Ella Lopez, pourtant traumatisée après avoir failli être tuée par son serial killer de petit ami, n’a pas non plus eu la place ni la résolution qu’elle méritait. Dan, aka le personnage le plus malmené de la série – notre théorie c’est que, depuis le début, les scénaristes de Lucifer le détestent –, a encore servi de punching-ball, ne perdant jamais une occasion de se ridiculiser. Amenadiel et Linda, qui avaient des sentiments conflictuels sur l’immortalité ou non de leur bébé, n’ont pas vraiment pu aller au bout de leurs divergences.
Ça commence à faire beaucoup de raccourcis, et c’est d’autant plus inquiétant que la saison 5 a été écrite comme la dernière, avant que Netflix ne fasse marche arrière et offre une sixième et dernière saison à la série. Tout ce qu’on peut espérer, à partir de maintenant, c’est que le gros cliffhanger du season finale tienne toutes ses promesses pour la suite (et fin) de Lucifer. Sans rien dévoiler des dernières minutes de l’épisode, on peut tout de même affirmer que les cartes sont totalement redistribuées.
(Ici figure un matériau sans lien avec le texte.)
Lemma num_ltb_Z a b : num_ltb (num_of_Z a) (num_of_Z b) = (a <? b).
Proof. simpl. unfold Qle_bool. simpl. rewrite !Z.mul_1_r. by rewrite Z.ltb_antisym. Qed.

Lemma num_add_Z a b : num_add (num_of_Z a) (num_of_Z b) = num_of_Z (a + b).
Proof. simpl. unfold num_of_Z, inject_Z, Qplus. simpl. by rewrite !Z.mul_1_r. Qed.

Lemma num_mul_Z a b : num_mul (num_of_Z a) (num_of_Z b) = num_of_Z (a * b).
Proof. done. Qed.

Lemma num_min_Z a b : num_min (num_of_Z a) (num_of_Z b) = num_of_Z (Z.min a b).
Proof.
  unfold num_min. change (num_of_Z a) with (Fin (inject_Z a)). cbn iota.
  pose proof (num_leb_Z a b) as H. unfold num_of_Z in H. unfold num_of_Z. rewrite H.
  destruct (Z.leb_spec a b); do 2 f_equal; lia.
Qed.

Lemma num_max_Z a b : num_max (num_of_Z a) (num_of_Z b) = num_of_Z (Z.max a b).
Proof.
  unfold num_max. change (num_of_Z a) with (Fin (inject_Z a)). cbn iota.
  pose proof (num_leb_Z a b) as H. unfold num_of_Z in H. unfold num_of_Z. rewrite H.
  destruct (Z.leb_spec a b); do 2 f_equal; lia.
Qed.

Lemma is_integer_Z z : is_integer (num_of_Z z) = true.
Proof. unfold is_integer, num_of_Z. rewrite Pos.eqb_eq. unfold Qred, inject_Z. simpl.
  pose proof (Z.ggcd_gcd z 1) as Hg. pose proof (Z.ggcd_correct_divisors z 1) as Hd.
  destruct (Z.ggcd z 1) as [g [r s]]. simpl in *. rewrite Z.gcd_1_r in Hg. subst g.
  destruct Hd as [_ Hd]. by rewrite Z.mul_1_l in Hd; subst s. Qed.

Lemma num_floor_Z z : num_floor (num_of_Z z) = z.
Proof. simpl. apply Qfloor_Z. Qed.

Lemma num_ltb_Fin p q : num_ltb (Fin p) (Fin q) = false ↔ (q <= p)%Q.
Proof. unfold num_ltb. by rewrite negb_false_iff, Qle_bool_iff. Qed.

Lemma num_leb_Fin p q : num_leb (Fin p) (Fin q) = true ↔ (p <= q)%Q.
Proof. unfold num_leb. by rewrite Qle_bool_iff. Qed.

Lemma num_leb_Fin_false p q : num_leb (Fin p) (Fin q) = false ↔ (q < p)%Q.
Proof. rewrite <- not_true_iff_false, num_leb_Fin. split; intros; lra. Qed.

Lemma is_finite_inv x : is_finite x = true → ∃ q, x = Fin q.
Proof. destruct x; try done. eauto. Qed.

(** The floor of a finite number at least one is at least one. *)
Lemma num_floor_ge_1 x :
  is_integer x = true → num_ltb x (num_of_Z 1) = false → 1 ≤ num_floor x.
Proof.
  destruct x as [q| | |]; try done. intros _ H%num_ltb_Fin. simpl.
  change 1 with (Qfloor (inject_Z 1)). by apply Qfloor_resp_le.
Qed.

#[global] Arguments num_of_Z : simpl never.
#[global] Arguments num_leb : simpl never.
#[global] Arguments num_ltb : simpl never.
#[global] Arguments num_add : simpl never.

(** ** Dates

    A [Date] holds a time value in milliseconds, or is the Invalid Date. The
    constructor truncates and clips as [TimeClip] of ECMA-262 does. *)

Inductive date : Set := At (ms : Z) | InvalidDate.

Definition max_time : Z := 8640000000000000.

Definition getTime (d : date) : num :=
  match d with At ms => num_of_Z ms | InvalidDate => NaN end.

Definition q_trunc (q : Q) : Z := if Qle_bool 0 q then Qfloor q else Qceiling q.

Definition new_Date (x : num) : date :=
  match x with
  | Fin q =>
      if Qle_bool q (inject_Z max_time) && Qle_bool (inject_Z (- max_time)) q
      then At (q_trunc q) else InvalidDate
  | _ => InvalidDate
  end.

Definition date_valid (d : date) : bool :=
  match d with At _ => true | InvalidDate => false end.

(** Relational operators on dates compare the time values. *)
Definition date_leb (a b : date) : bool :=
  match a, b with At x, At y => x <=? y | _, _ => false end.

Definition date_ltb (a b : date) : bool :=
  match a, b with At x, At y => x <? y | _, _ => false end.

(** [new Date(d.getTime() + ms)]. *)
Definition date_plus (d : date) (ms : num) : date := new_Date (num_add (getTime d) ms).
Mais on reste en terrain conquis, celui de la mythologie, l’un des points forts de la série. On aimerait maintenant qu’elle soigne davantage ses intrigues secondaires qui donnent à Lucifer, quand celles-ci sont réussies, ce petit supplément d’âme qu’on aimait tant avant.
Les cinq saisons de Lucifer sont disponibles sur Netflix.